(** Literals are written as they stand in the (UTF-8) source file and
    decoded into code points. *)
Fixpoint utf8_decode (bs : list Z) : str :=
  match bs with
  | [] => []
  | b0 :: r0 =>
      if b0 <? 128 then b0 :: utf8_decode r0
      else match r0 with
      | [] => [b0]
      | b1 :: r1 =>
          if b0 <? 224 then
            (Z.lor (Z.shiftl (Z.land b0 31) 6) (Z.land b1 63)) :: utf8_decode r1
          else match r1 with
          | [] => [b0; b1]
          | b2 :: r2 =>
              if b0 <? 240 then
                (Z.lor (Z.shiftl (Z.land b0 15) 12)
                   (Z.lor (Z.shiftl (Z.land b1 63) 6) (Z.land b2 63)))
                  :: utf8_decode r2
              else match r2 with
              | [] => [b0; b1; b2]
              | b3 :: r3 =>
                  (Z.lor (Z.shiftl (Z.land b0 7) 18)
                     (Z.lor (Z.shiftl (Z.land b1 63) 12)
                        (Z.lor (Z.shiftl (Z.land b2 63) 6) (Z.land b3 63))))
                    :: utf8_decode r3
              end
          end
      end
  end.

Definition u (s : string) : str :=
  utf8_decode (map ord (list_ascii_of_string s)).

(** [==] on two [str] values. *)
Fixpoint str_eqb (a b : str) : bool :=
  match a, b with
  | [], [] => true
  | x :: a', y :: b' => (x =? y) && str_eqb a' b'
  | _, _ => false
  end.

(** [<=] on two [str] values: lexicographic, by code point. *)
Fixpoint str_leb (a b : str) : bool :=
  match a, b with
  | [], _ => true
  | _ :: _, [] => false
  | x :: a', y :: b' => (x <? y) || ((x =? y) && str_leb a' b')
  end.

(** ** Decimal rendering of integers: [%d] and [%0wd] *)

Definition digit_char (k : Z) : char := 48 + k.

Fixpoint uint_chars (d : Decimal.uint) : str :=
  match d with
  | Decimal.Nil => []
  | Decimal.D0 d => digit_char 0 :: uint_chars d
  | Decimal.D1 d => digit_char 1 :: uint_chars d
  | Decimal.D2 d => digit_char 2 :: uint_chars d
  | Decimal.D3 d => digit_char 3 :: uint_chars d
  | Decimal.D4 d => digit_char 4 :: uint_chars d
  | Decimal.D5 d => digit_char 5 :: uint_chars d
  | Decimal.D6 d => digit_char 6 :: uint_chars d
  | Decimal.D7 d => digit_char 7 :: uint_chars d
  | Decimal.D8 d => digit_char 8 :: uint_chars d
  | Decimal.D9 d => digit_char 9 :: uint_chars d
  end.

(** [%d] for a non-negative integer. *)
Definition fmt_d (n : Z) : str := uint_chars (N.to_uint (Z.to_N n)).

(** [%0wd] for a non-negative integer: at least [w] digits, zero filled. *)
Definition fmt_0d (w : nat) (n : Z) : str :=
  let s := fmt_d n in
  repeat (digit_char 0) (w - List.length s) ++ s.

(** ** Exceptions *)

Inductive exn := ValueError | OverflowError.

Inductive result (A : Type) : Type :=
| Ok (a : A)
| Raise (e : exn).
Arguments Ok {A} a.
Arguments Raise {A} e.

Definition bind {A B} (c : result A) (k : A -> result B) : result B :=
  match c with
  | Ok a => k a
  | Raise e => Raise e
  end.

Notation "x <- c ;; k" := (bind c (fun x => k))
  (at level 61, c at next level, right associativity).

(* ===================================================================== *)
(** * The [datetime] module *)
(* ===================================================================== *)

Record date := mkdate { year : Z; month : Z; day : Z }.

+ + +

__Work to be completed__: The answer must be exactly the lines from the one containing "Raise (e : exn)." through the final line of the data, both ends included, and nothing else.

__Reply to the task__:
| Raise (e : exn).
Arguments Ok {A} a.
Arguments Raise {A} e.

Definition bind {A B} (c : result A) (k : A -> result B) : result B :=
  match c with
  | Ok a => k a
  | Raise e => Raise e
  end.

Notation "x <- c ;; k" := (bind c (fun x => k))
  (at level 61, c at next level, right associativity).

(* ===================================================================== *)
(** * The [datetime] module *)
(* ===================================================================== *)

Record date := mkdate { year : Z; month : Z; day : Z }.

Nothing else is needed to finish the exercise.